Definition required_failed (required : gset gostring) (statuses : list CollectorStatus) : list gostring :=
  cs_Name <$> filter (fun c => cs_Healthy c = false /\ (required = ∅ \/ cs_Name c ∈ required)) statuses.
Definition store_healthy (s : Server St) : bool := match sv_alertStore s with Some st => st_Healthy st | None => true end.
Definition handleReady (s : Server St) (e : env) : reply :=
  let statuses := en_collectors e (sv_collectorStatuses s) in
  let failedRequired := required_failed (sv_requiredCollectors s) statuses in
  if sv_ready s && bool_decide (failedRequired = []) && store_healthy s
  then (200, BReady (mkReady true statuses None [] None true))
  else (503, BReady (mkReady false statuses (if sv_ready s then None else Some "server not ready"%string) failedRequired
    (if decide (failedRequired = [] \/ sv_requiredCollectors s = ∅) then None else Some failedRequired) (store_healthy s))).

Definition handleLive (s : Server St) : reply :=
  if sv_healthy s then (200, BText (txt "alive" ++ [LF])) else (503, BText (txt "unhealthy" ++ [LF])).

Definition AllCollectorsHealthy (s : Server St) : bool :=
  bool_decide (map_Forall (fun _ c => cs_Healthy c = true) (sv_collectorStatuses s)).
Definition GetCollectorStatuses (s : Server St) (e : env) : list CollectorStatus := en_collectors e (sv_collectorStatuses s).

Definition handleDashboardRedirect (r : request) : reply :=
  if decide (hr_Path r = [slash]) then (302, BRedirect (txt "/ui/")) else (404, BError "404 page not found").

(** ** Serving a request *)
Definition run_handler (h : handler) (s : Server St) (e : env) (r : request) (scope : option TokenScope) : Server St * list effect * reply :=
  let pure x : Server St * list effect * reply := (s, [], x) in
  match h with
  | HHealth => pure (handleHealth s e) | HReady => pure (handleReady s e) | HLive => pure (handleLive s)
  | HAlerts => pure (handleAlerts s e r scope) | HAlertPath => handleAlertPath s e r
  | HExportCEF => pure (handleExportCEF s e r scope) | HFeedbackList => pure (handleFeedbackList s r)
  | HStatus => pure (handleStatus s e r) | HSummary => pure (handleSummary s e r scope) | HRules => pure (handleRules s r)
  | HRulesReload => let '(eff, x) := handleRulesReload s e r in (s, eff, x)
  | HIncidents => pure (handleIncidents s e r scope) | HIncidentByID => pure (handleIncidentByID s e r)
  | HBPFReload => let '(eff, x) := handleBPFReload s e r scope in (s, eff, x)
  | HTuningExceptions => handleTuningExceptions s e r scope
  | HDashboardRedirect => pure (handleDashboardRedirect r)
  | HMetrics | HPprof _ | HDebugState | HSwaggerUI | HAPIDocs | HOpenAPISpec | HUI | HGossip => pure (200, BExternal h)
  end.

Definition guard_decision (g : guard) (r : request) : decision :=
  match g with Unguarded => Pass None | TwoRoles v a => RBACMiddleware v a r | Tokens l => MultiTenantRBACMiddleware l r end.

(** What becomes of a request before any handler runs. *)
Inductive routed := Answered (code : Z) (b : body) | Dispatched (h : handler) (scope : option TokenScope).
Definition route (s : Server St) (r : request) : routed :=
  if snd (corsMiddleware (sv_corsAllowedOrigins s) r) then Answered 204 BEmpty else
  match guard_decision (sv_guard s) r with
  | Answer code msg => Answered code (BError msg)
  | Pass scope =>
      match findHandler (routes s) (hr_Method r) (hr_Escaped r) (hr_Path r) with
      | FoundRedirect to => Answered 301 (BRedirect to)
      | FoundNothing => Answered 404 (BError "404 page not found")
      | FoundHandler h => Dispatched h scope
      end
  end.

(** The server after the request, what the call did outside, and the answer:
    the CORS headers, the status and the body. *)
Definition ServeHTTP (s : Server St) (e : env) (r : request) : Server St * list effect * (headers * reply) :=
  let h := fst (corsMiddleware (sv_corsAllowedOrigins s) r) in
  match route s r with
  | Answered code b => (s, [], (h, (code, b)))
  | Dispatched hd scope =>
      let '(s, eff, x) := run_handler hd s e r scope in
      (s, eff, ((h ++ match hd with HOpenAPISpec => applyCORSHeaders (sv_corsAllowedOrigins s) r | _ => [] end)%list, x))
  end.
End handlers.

Exercise requirements: Repeat the records above in full, word for word.

Response:
Definition required_failed (required : gset gostring) (statuses : list CollectorStatus) : list gostring :=
  cs_Name <$> filter (fun c => cs_Healthy c = false /\ (required = ∅ \/ cs_Name c ∈ required)) statuses.
Definition store_healthy (s : Server St) : bool := match sv_alertStore s with Some st => st_Healthy st | None => true end.
Definition handleReady (s : Server St) (e : env) : reply :=
  let statuses := en_collectors e (sv_collectorStatuses s) in
  let failedRequired := required_failed (sv_requiredCollectors s) statuses in
  if sv_ready s && bool_decide (failedRequired = []) && store_healthy s
  then (200, BReady (mkReady true statuses None [] None true))
  else (503, BReady (mkReady false statuses (if sv_ready s then None else Some "server not ready"%string) failedRequired
    (if decide (failedRequired = [] \/ sv_requiredCollectors s = ∅) then None else Some failedRequired) (store_healthy s))).

Definition handleLive (s : Server St) : reply :=
  if sv_healthy s then (200, BText (txt "alive" ++ [LF])) else (503, BText (txt "unhealthy" ++ [LF])).

Definition AllCollectorsHealthy (s : Server St) : bool :=
  bool_decide (map_Forall (fun _ c => cs_Healthy c = true) (sv_collectorStatuses s)).
Definition GetCollectorStatuses (s : Server St) (e : env) : list CollectorStatus := en_collectors e (sv_collectorStatuses s).

Definition handleDashboardRedirect (r : request) : reply :=
  if decide (hr_Path r = [slash]) then (302, BRedirect (txt "/ui/")) else (404, BError "404 page not found").

(** ** Serving a request *)
Definition run_handler (h : handler) (s : Server St) (e : env) (r : request) (scope : option TokenScope) : Server St * list effect * reply :=
  let pure x : Server St * list effect * reply := (s, [], x) in
  match h with
  | HHealth => pure (handleHealth s e) | HReady => pure (handleReady s e) | HLive => pure (handleLive s)
  | HAlerts => pure (handleAlerts s e r scope) | HAlertPath => handleAlertPath s e r
  | HExportCEF => pure (handleExportCEF s e r scope) | HFeedbackList => pure (handleFeedbackList s r)
  | HStatus => pure (handleStatus s e r) | HSummary => pure (handleSummary s e r scope) | HRules => pure (handleRules s r)
  | HRulesReload => let '(eff, x) := handleRulesReload s e r in (s, eff, x)
  | HIncidents => pure (handleIncidents s e r scope) | HIncidentByID => pure (handleIncidentByID s e r)
  | HBPFReload => let '(eff, x) := handleBPFReload s e r scope in (s, eff, x)
  | HTuningExceptions => handleTuningExceptions s e r scope
  | HDashboardRedirect => pure (handleDashboardRedirect r)
  | HMetrics | HPprof _ | HDebugState | HSwaggerUI | HAPIDocs | HOpenAPISpec | HUI | HGossip => pure (200, BExternal h)
  end.

Definition guard_decision (g : guard) (r : request) : decision :=
  match g with Unguarded => Pass None | TwoRoles v a => RBACMiddleware v a r | Tokens l => MultiTenantRBACMiddleware l r end.

(** What becomes of a request before any handler runs. *)
Inductive routed := Answered (code : Z) (b : body) | Dispatched (h : handler) (scope : option TokenScope).
Definition route (s : Server St) (r : request) : routed :=
  if snd (corsMiddleware (sv_corsAllowedOrigins s) r) then Answered 204 BEmpty else
  match guard_decision (sv_guard s) r with
  | Answer code msg => Answered code (BError msg)
  | Pass scope =>
      match findHandler (routes s) (hr_Method r) (hr_Escaped r) (hr_Path r) with
      | FoundRedirect to => Answered 301 (BRedirect to)
      | FoundNothing => Answered 404 (BError "404 page not found")
      | FoundHandler h => Dispatched h scope
      end
  end.

(** The server after the request, what the call did outside, and the answer:
    the CORS headers, the status and the body. *)
Definition ServeHTTP (s : Server St) (e : env) (r : request) : Server St * list effect * (headers * reply) :=
  let h := fst (corsMiddleware (sv_corsAllowedOrigins s) r) in
  match route s r with
  | Answered code b => (s, [], (h, (code, b)))
  | Dispatched hd scope =>
      let '(s, eff, x) := run_handler hd s e r scope in
      (s, eff, ((h ++ match hd with HOpenAPISpec => applyCORSHeaders (sv_corsAllowedOrigins s) r | _ => [] end)%list, x))
  end.
End handlers.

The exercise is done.